**Instructions for the task:**
Retype, word for word, every line from the one holding "rewrite stream_bytes_app, K7, <- (assoc_L" through the one holding "let out := replicate (size r) x00 in" in the entries below, both included, and only those lines.

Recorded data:
· · ·

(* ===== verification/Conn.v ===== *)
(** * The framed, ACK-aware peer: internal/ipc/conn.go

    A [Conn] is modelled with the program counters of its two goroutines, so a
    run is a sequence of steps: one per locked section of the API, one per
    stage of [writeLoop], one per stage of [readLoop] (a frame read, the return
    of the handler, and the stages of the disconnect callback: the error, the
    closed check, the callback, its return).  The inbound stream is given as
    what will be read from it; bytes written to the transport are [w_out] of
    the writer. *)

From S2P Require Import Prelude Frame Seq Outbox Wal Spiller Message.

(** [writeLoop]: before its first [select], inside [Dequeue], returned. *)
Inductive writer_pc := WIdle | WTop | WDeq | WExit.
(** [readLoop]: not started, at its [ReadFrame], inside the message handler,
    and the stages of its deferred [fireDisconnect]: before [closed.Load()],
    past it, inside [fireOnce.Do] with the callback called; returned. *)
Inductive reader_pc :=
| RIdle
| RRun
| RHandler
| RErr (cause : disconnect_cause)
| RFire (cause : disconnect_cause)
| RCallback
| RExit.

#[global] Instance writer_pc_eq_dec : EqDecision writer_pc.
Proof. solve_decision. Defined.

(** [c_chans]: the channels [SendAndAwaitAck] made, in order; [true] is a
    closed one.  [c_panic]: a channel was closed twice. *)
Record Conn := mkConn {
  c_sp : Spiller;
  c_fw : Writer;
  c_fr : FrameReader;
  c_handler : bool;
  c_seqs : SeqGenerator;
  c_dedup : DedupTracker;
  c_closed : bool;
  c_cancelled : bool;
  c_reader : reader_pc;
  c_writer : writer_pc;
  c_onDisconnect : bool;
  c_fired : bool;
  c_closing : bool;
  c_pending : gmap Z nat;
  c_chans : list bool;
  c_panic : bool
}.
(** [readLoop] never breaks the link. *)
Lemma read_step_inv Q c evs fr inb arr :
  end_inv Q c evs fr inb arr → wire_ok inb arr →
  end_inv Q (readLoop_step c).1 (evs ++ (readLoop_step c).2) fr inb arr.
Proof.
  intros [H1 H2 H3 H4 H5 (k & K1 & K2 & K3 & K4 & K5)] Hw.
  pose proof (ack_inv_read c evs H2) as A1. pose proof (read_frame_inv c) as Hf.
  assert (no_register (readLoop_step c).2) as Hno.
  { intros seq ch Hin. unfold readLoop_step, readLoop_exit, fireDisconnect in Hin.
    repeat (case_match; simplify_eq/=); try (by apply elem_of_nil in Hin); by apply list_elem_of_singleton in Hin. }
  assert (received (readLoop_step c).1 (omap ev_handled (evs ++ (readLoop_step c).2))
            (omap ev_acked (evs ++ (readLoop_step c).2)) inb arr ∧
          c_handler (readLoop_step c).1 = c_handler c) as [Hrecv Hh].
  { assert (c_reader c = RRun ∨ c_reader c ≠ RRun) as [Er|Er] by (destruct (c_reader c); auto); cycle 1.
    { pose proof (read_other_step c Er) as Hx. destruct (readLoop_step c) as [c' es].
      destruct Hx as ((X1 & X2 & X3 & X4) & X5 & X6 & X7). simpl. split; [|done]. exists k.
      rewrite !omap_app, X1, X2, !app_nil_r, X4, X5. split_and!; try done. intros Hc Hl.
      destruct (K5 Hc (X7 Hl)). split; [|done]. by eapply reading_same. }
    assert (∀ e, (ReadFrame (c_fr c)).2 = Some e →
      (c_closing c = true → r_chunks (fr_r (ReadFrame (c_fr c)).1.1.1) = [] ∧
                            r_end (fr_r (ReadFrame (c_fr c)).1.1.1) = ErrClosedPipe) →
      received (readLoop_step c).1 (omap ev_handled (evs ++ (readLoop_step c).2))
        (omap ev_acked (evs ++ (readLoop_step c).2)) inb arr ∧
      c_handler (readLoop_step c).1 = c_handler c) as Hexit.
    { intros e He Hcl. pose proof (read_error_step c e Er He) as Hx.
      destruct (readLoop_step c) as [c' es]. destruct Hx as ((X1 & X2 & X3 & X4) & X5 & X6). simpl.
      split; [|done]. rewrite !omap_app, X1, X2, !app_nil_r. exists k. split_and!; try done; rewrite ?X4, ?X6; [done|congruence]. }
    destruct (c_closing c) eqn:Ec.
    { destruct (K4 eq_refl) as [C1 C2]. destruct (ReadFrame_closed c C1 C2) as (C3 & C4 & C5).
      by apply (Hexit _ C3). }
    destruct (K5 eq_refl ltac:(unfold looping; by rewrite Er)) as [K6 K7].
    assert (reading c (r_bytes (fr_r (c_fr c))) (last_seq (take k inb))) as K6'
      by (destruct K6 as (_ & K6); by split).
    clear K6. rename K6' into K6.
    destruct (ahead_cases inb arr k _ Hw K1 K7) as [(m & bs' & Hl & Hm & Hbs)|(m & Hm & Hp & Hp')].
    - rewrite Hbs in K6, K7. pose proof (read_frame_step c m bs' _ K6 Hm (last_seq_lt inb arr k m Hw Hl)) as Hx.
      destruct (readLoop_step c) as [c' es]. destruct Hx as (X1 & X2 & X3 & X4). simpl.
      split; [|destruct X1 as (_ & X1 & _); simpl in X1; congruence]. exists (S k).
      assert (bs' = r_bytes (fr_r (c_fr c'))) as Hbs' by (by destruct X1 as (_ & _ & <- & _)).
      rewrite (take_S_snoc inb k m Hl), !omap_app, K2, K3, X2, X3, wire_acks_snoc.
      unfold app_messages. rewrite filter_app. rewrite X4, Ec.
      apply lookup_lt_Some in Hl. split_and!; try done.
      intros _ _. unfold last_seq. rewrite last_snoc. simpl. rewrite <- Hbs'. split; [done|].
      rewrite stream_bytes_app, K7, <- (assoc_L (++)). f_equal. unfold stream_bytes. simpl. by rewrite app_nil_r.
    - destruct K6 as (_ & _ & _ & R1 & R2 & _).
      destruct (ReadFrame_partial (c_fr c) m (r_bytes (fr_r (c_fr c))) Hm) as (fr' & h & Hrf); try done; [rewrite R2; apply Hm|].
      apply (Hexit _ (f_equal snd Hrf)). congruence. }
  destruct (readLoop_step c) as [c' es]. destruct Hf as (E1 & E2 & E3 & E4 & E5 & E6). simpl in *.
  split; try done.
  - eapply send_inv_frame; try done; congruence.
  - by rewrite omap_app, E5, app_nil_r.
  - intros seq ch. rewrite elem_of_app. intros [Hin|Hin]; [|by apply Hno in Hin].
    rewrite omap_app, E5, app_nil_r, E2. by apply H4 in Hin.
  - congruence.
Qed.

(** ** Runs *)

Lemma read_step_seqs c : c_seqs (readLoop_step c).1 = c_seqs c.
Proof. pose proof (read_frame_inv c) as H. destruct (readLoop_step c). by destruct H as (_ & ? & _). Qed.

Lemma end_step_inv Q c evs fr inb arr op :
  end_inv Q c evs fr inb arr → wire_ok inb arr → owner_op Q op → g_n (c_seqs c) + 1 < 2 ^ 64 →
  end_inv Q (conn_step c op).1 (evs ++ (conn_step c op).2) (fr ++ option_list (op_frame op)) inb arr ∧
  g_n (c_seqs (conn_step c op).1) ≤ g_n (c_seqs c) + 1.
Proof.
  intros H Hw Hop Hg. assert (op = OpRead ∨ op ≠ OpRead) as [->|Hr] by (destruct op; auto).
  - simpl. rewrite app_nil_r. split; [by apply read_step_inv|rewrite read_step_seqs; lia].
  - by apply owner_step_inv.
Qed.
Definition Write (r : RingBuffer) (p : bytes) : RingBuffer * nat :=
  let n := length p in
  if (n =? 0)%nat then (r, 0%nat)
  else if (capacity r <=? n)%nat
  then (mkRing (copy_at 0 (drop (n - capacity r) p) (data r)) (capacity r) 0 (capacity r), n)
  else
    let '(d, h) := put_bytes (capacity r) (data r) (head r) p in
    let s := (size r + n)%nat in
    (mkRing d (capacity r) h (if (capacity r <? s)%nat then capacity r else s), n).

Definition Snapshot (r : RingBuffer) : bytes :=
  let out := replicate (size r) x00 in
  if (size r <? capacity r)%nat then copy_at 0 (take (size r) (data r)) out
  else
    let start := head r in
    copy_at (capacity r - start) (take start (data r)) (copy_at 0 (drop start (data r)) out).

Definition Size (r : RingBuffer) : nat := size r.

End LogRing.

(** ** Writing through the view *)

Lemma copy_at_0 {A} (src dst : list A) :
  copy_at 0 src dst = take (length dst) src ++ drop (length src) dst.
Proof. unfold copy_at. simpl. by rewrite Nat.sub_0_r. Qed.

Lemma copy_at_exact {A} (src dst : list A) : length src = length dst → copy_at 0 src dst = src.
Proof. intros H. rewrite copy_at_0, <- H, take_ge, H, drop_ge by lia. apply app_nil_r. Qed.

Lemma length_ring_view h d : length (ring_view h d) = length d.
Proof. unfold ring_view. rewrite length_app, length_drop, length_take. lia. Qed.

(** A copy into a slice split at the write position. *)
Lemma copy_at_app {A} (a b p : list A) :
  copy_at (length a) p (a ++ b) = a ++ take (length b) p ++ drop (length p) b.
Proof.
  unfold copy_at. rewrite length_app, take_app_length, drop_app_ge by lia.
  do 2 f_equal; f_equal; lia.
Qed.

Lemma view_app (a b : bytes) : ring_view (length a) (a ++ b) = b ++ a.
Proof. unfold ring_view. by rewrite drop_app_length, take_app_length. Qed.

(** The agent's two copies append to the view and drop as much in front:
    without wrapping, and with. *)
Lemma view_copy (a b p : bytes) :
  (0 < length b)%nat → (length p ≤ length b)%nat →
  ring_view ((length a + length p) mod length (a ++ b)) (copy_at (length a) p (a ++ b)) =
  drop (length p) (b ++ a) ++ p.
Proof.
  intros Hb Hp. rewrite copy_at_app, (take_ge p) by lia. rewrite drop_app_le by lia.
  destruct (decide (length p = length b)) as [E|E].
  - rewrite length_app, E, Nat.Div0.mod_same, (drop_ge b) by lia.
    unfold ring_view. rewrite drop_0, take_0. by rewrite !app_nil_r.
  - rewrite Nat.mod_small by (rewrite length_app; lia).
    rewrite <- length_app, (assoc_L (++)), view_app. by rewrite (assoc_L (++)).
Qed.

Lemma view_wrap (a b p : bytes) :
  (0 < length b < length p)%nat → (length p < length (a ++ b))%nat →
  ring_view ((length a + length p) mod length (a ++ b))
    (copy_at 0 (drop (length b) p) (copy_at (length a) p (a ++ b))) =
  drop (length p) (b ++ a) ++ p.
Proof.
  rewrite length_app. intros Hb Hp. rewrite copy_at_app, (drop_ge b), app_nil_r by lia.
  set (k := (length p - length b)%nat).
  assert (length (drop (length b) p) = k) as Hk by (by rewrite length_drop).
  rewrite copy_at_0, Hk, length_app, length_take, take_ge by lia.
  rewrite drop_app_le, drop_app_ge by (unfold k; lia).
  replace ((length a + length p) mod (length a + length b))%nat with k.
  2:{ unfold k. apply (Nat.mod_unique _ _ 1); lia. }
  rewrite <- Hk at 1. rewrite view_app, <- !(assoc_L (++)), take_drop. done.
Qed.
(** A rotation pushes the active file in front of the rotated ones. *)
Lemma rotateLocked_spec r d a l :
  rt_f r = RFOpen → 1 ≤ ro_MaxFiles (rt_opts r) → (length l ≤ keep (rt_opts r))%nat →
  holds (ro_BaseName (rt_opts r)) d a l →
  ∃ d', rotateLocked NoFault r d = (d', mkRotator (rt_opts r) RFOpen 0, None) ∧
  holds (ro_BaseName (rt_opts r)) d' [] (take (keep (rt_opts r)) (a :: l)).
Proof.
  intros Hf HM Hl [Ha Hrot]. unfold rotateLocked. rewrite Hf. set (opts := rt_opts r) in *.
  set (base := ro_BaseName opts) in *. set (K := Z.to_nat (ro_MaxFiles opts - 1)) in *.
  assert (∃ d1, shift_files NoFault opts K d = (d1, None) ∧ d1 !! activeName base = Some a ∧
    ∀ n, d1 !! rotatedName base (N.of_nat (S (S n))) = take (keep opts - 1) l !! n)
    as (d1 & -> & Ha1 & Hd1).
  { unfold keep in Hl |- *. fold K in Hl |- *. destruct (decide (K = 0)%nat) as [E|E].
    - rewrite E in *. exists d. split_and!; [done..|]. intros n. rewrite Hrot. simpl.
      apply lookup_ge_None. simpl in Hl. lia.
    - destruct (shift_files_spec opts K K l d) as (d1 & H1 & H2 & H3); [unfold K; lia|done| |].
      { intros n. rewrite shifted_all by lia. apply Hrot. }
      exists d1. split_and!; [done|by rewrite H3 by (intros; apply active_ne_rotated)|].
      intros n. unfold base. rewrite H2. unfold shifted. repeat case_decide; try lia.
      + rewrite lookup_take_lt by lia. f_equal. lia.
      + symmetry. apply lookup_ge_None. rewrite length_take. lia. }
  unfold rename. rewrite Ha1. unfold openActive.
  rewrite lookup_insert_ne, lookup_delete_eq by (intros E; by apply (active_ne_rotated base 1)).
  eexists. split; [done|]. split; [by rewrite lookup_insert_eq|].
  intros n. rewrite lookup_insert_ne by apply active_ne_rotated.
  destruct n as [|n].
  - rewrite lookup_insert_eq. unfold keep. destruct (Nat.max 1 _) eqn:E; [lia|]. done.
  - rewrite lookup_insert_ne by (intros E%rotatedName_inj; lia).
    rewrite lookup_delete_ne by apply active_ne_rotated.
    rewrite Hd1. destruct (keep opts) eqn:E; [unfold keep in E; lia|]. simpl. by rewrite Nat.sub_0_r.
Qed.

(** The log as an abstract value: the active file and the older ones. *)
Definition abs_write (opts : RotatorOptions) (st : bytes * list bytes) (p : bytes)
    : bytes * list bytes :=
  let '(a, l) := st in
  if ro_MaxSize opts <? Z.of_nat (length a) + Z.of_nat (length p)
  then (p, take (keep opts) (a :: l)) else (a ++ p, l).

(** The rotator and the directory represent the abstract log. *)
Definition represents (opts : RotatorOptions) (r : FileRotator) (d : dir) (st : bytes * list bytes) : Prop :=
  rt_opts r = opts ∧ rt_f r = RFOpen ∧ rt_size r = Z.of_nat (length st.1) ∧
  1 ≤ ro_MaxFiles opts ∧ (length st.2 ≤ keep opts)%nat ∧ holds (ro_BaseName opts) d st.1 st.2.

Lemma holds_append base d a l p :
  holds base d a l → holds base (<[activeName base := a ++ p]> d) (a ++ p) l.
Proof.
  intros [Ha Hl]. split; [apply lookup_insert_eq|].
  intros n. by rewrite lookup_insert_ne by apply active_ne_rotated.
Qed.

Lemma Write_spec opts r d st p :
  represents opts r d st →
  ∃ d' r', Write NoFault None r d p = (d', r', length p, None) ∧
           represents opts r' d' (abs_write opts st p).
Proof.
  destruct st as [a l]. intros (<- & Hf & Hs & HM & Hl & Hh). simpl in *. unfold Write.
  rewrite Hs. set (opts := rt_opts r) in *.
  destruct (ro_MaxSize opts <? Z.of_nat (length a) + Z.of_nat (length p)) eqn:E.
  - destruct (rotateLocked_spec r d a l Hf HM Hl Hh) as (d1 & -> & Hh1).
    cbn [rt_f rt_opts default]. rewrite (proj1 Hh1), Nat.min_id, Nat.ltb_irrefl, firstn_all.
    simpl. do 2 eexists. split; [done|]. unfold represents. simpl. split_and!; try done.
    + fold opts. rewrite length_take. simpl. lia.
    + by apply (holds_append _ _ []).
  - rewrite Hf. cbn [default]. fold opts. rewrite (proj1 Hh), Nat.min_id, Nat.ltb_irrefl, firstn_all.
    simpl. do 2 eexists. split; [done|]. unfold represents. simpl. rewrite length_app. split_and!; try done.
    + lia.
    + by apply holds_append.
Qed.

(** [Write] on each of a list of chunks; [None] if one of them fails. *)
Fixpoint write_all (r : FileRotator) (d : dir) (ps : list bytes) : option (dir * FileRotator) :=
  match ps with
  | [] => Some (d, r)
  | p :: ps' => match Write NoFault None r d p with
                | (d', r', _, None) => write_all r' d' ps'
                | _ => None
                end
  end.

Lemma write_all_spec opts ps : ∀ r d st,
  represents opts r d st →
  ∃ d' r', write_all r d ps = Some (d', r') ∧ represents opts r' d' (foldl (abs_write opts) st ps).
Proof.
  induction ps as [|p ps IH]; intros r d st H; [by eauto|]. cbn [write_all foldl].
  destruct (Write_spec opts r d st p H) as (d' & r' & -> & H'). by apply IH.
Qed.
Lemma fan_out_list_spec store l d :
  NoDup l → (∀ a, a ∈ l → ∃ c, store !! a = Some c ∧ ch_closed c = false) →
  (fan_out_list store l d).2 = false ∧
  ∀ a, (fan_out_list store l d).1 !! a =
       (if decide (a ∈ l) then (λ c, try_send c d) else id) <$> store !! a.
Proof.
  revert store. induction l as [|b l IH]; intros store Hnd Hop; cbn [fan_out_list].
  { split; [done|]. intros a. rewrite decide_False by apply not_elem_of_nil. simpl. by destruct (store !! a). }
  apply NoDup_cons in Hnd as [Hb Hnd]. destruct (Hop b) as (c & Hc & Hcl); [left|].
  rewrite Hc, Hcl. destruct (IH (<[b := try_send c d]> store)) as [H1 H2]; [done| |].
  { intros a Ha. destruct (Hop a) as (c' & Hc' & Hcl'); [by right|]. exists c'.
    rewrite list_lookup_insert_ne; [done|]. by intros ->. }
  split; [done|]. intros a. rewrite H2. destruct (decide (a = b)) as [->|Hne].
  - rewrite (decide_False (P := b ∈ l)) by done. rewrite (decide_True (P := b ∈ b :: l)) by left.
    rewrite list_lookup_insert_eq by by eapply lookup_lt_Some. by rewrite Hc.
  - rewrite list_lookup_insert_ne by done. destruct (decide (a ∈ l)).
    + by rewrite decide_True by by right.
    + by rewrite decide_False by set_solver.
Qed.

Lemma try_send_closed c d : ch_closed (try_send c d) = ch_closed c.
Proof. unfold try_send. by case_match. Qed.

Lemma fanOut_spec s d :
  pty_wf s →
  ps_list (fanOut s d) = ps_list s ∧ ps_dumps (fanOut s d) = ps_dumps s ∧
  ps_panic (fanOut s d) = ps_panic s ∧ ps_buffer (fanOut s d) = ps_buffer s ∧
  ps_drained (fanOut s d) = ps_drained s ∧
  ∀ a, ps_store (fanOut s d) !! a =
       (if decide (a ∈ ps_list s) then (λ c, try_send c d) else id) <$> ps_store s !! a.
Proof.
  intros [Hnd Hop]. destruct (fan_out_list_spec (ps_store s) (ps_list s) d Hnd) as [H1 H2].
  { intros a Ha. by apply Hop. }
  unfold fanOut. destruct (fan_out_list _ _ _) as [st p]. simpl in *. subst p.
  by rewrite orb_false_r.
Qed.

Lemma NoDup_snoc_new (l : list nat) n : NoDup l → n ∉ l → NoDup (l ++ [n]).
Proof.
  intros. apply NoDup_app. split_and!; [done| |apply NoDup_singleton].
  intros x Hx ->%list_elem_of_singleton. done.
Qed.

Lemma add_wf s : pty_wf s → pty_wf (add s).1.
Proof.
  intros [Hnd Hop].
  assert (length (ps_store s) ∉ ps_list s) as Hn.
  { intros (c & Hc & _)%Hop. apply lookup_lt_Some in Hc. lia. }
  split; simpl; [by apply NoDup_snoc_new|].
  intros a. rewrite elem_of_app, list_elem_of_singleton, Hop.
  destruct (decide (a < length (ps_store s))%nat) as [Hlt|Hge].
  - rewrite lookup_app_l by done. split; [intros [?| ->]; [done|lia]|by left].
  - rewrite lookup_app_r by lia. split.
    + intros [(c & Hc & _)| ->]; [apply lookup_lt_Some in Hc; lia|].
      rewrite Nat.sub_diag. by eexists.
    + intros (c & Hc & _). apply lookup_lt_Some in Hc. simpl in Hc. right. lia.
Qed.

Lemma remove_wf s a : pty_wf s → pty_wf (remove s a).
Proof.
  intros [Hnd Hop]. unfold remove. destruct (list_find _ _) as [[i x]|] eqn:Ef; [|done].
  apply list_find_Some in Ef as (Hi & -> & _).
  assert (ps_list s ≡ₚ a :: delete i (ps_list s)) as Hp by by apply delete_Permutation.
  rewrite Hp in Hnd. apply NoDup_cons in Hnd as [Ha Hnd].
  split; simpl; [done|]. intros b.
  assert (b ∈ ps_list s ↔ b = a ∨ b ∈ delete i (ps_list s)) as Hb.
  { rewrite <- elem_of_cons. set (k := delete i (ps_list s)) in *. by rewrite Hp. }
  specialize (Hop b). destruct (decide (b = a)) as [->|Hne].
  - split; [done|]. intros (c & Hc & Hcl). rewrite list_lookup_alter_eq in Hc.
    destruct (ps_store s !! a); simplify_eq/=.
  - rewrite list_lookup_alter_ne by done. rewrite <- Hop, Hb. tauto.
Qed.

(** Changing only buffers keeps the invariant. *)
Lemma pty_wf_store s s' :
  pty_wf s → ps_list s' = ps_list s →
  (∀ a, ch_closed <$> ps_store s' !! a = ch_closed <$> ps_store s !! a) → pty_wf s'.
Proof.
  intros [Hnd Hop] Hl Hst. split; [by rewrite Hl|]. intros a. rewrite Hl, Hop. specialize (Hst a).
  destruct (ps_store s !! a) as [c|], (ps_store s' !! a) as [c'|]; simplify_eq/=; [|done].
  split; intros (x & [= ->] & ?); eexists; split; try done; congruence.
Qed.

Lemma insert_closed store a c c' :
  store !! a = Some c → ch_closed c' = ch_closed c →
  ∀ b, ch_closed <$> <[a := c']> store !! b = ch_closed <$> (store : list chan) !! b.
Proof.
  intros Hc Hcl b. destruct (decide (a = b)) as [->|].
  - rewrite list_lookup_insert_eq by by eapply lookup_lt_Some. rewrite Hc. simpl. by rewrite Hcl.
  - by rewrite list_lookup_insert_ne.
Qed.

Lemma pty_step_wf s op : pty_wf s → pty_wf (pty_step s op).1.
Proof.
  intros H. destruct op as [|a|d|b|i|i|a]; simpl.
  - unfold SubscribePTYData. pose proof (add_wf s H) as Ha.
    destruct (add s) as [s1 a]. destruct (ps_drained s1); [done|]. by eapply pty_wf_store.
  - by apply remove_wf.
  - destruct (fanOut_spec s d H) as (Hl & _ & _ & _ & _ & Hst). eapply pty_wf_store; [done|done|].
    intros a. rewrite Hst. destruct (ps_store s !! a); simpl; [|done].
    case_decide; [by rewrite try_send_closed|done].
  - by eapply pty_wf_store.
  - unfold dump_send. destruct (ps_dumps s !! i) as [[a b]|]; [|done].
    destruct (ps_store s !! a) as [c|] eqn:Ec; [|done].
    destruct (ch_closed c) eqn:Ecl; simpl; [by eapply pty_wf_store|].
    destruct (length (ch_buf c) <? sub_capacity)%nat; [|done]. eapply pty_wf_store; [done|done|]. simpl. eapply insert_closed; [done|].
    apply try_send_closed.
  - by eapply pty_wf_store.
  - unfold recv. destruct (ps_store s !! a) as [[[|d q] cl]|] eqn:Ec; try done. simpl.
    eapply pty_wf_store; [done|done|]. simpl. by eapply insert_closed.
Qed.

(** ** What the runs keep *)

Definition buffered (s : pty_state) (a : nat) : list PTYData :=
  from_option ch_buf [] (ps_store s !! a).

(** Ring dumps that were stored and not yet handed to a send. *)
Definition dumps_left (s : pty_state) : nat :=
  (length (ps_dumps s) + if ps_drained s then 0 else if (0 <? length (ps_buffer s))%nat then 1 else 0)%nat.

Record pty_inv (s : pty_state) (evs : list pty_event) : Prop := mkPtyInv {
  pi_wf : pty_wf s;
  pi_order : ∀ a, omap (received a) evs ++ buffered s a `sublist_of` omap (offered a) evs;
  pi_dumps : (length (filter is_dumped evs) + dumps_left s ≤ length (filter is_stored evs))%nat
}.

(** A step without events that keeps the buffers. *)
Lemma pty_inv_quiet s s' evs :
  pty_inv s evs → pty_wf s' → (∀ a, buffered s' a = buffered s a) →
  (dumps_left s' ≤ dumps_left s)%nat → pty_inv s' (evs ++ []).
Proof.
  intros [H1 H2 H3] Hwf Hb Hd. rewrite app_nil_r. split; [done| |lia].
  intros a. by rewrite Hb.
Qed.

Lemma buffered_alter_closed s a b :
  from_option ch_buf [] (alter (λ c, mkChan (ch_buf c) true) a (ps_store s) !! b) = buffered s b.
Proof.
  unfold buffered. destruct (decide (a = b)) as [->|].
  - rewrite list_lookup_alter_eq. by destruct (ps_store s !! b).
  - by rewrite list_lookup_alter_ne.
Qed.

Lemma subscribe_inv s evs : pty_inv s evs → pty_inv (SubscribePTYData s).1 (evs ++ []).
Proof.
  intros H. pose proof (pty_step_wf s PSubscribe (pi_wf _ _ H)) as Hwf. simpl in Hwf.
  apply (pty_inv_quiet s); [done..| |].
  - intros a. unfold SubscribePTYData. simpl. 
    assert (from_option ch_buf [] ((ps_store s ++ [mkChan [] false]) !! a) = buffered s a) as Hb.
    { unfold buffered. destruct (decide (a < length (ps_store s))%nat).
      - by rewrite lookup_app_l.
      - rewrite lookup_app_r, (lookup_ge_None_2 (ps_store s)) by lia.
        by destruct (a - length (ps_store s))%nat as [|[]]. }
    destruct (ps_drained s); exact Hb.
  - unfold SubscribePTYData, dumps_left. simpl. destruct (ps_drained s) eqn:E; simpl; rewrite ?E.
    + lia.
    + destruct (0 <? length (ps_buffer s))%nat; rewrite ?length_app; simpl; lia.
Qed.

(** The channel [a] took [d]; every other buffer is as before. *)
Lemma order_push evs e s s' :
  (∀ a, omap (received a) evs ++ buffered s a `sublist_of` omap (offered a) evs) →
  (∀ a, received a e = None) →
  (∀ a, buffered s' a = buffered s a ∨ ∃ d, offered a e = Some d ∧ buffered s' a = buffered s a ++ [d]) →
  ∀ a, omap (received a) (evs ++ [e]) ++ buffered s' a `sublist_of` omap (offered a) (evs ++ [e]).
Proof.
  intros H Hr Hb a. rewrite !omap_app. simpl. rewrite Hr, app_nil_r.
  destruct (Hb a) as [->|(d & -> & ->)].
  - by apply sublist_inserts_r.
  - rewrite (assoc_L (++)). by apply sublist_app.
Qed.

· · ·

**Expected answer:**
      rewrite stream_bytes_app, K7, <- (assoc_L (++)). f_equal. unfold stream_bytes. simpl. by rewrite app_nil_r.
    - destruct K6 as (_ & _ & _ & R1 & R2 & _).
      destruct (ReadFrame_partial (c_fr c) m (r_bytes (fr_r (c_fr c))) Hm) as (fr' & h & Hrf); try done; [rewrite R2; apply Hm|].
      apply (Hexit _ (f_equal snd Hrf)). congruence. }
  destruct (readLoop_step c) as [c' es]. destruct Hf as (E1 & E2 & E3 & E4 & E5 & E6). simpl in *.
  split; try done.
  - eapply send_inv_frame; try done; congruence.
  - by rewrite omap_app, E5, app_nil_r.
  - intros seq ch. rewrite elem_of_app. intros [Hin|Hin]; [|by apply Hno in Hin].
    rewrite omap_app, E5, app_nil_r, E2. by apply H4 in Hin.
  - congruence.
Qed.

(** ** Runs *)

Lemma read_step_seqs c : c_seqs (readLoop_step c).1 = c_seqs c.
Proof. pose proof (read_frame_inv c) as H. destruct (readLoop_step c). by destruct H as (_ & ? & _). Qed.

Lemma end_step_inv Q c evs fr inb arr op :
  end_inv Q c evs fr inb arr → wire_ok inb arr → owner_op Q op → g_n (c_seqs c) + 1 < 2 ^ 64 →
  end_inv Q (conn_step c op).1 (evs ++ (conn_step c op).2) (fr ++ option_list (op_frame op)) inb arr ∧
  g_n (c_seqs (conn_step c op).1) ≤ g_n (c_seqs c) + 1.
Proof.
  intros H Hw Hop Hg. assert (op = OpRead ∨ op ≠ OpRead) as [->|Hr] by (destruct op; auto).
  - simpl. rewrite app_nil_r. split; [by apply read_step_inv|rewrite read_step_seqs; lia].
  - by apply owner_step_inv.
Qed.
Definition Write (r : RingBuffer) (p : bytes) : RingBuffer * nat :=
  let n := length p in
  if (n =? 0)%nat then (r, 0%nat)
  else if (capacity r <=? n)%nat
  then (mkRing (copy_at 0 (drop (n - capacity r) p) (data r)) (capacity r) 0 (capacity r), n)
  else
    let '(d, h) := put_bytes (capacity r) (data r) (head r) p in
    let s := (size r + n)%nat in
    (mkRing d (capacity r) h (if (capacity r <? s)%nat then capacity r else s), n).

Definition Snapshot (r : RingBuffer) : bytes :=
  let out := replicate (size r) x00 in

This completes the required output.